Je ne tenais pas en place. J’avais hâte de visiter le monastère des derviches Mevlévis, leur salle de danse, de chant, de poésie, d’enthousiasme sacré, et le tombeau de Djelal-eddin Roumi.

Un si grand poète, aimable, harmonieux, étincelant, exalté, un esprit d’où émanent des parfums, des lumières, des musiques, un peu d’extravagance, et qui, rien que de la manière dont sa strophe prend le départ et s’élève au ciel, a déjà transporté son lecteur… Son lecteur, mais non ! Le charmant Djelal-eddin Roumi chante et danse son œuvre. Il n’a que faire de mettre un livre dans nos mains pour nous entraîner dans le cercle magique. Si ma bonne fortune m’assiste, je verrai ses derviches exécuter sur sa musique les mouvements savants dont il a donné le modèle. Il se survit dans ses fils qui, depuis sept siècles, répètent ses plus beaux délires autour de son tombeau. Ah ! que je suis heureux !

Pour bien prendre mon plaisir, je cherche à rassembler en moi tous les désirs que j’ai eus de ce lieu sacré.
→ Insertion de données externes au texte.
(** C5: for every pair of records, the diff map has an entry under a key
    iff the key names a metric that both records have a value for, and the
    comparison table has a row for a metric iff both records have a value
    for it. *)
Theorem comparison_entry_iff_both_present (baselineWebVitals currentWebVitals : WebVitalsMetrics) :
  (forall s : string,
     is_Some (ComparisonReporter.calculateWebVitalsDiffs baselineWebVitals currentWebVitals
                !! s)
     <-> exists k, s = key_name k /\ both_present baselineWebVitals currentWebVitals k)
  /\ (forall k,
        (exists r,
           r ∈ ComparisonReporter.generateWebVitalsComparisonRows
                 baselineWebVitals currentWebVitals
           /\ ComparisonReporter.row_key r = k)
        <-> both_present baselineWebVitals currentWebVitals k).
Proof.
  split.
  - intros s. destruct (key_name_cases s) as [[k ->]|Hno].
    + rewrite lookup_calculateWebVitalsDiffs. unfold both_present. split.
      * intros Hs. exists k. split; [done|].
        destruct (get k baselineWebVitals), (get k currentWebVitals);
          try (by destruct Hs); eauto.
      * intros (k' & ->%key_name_inj & [b Hb] & [c Hc]). rewrite Hb, Hc. eauto.
    + rewrite lookup_calculateWebVitalsDiffs_other by done. split.
      * intros [? ?]. discriminate.
      * intros (k & Hk & _). by destruct (Hno k).
  - intros k. rewrite generateWebVitalsComparisonRows_fold, rows_fold_key. split.
    + intros [(r & Hr & _)|[_ H]]; [by apply elem_of_nil in Hr|done].
    + intros H. right. split; [apply webVitalsInfo_all|done].
Qed.
(** [processPromptsBatch(page, prompts, outDir, startIdx = 0)] *)
Definition processPromptsBatch (prompts : list string) (outDir : string) : M unit :=
  ensureDir outDir;;
  let harsDir := harsDirOf outDir in
  let responsesDir := responsesDirOf outDir in
  ensureDir harsDir;;
  ensureDir responsesDir;;
  interact (SetUserAgent userAgent);;
  interact (Goto "https://claude.ai/");;
  sleep 10000;;
  interact (WaitForSelector editor 0);;
  catch_with (selectModel PREFERRED_MENU_LABEL) tt;;
  for_each 0 prompts
    (processPrompt (path_basename outDir) harsDir responsesDir (length prompts)).

Definition modelName : string := "opus-4.1".
Definition datasetRunNum : string := "1".

Definition csvJobs : list Job :=
  [ mkJob "./dataset/ORCAS-I-gold_label_Factual.csv"
          ("factual_" +:+ modelName +:+ "_" +:+ datasetRunNum) ].

(** The script's main flow. *)
Definition main (jobs : list Job) : M unit :=
  mainFlow "./puppeteer-profile-claude" processPromptsBatch jobs.

End Claude.

(** ** The offline reconstructor

    [reconstruct_answers.py] is not among the sources at hand; this section
    follows its description in the design document. *)

Section Reconstructor.

(** Modelled from the spec: what the payload of a data record of
    [reconstruct_answers.py] (not among the sources) stands for: an
    incremental text delta, a heartbeat or control marker, or the terminal
    marker. *)
Inductive Payload :=
  | Delta (delta : string)
  | Control
  | Terminal.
Et ce matin, comme je me serais répété les premières strophes de Mireille, avant de pénétrer dans Maillane, — Cante uno chato de Prouvenço, — ou bien le Prologue dans le ciel, sur le seuil de Weimar, j’ai lu les premiers distiques du Mesnévi, « la Chanson du Roseau, » qui nous dit l’ardente aspiration de l’âme impatiente de retourner à Dieu.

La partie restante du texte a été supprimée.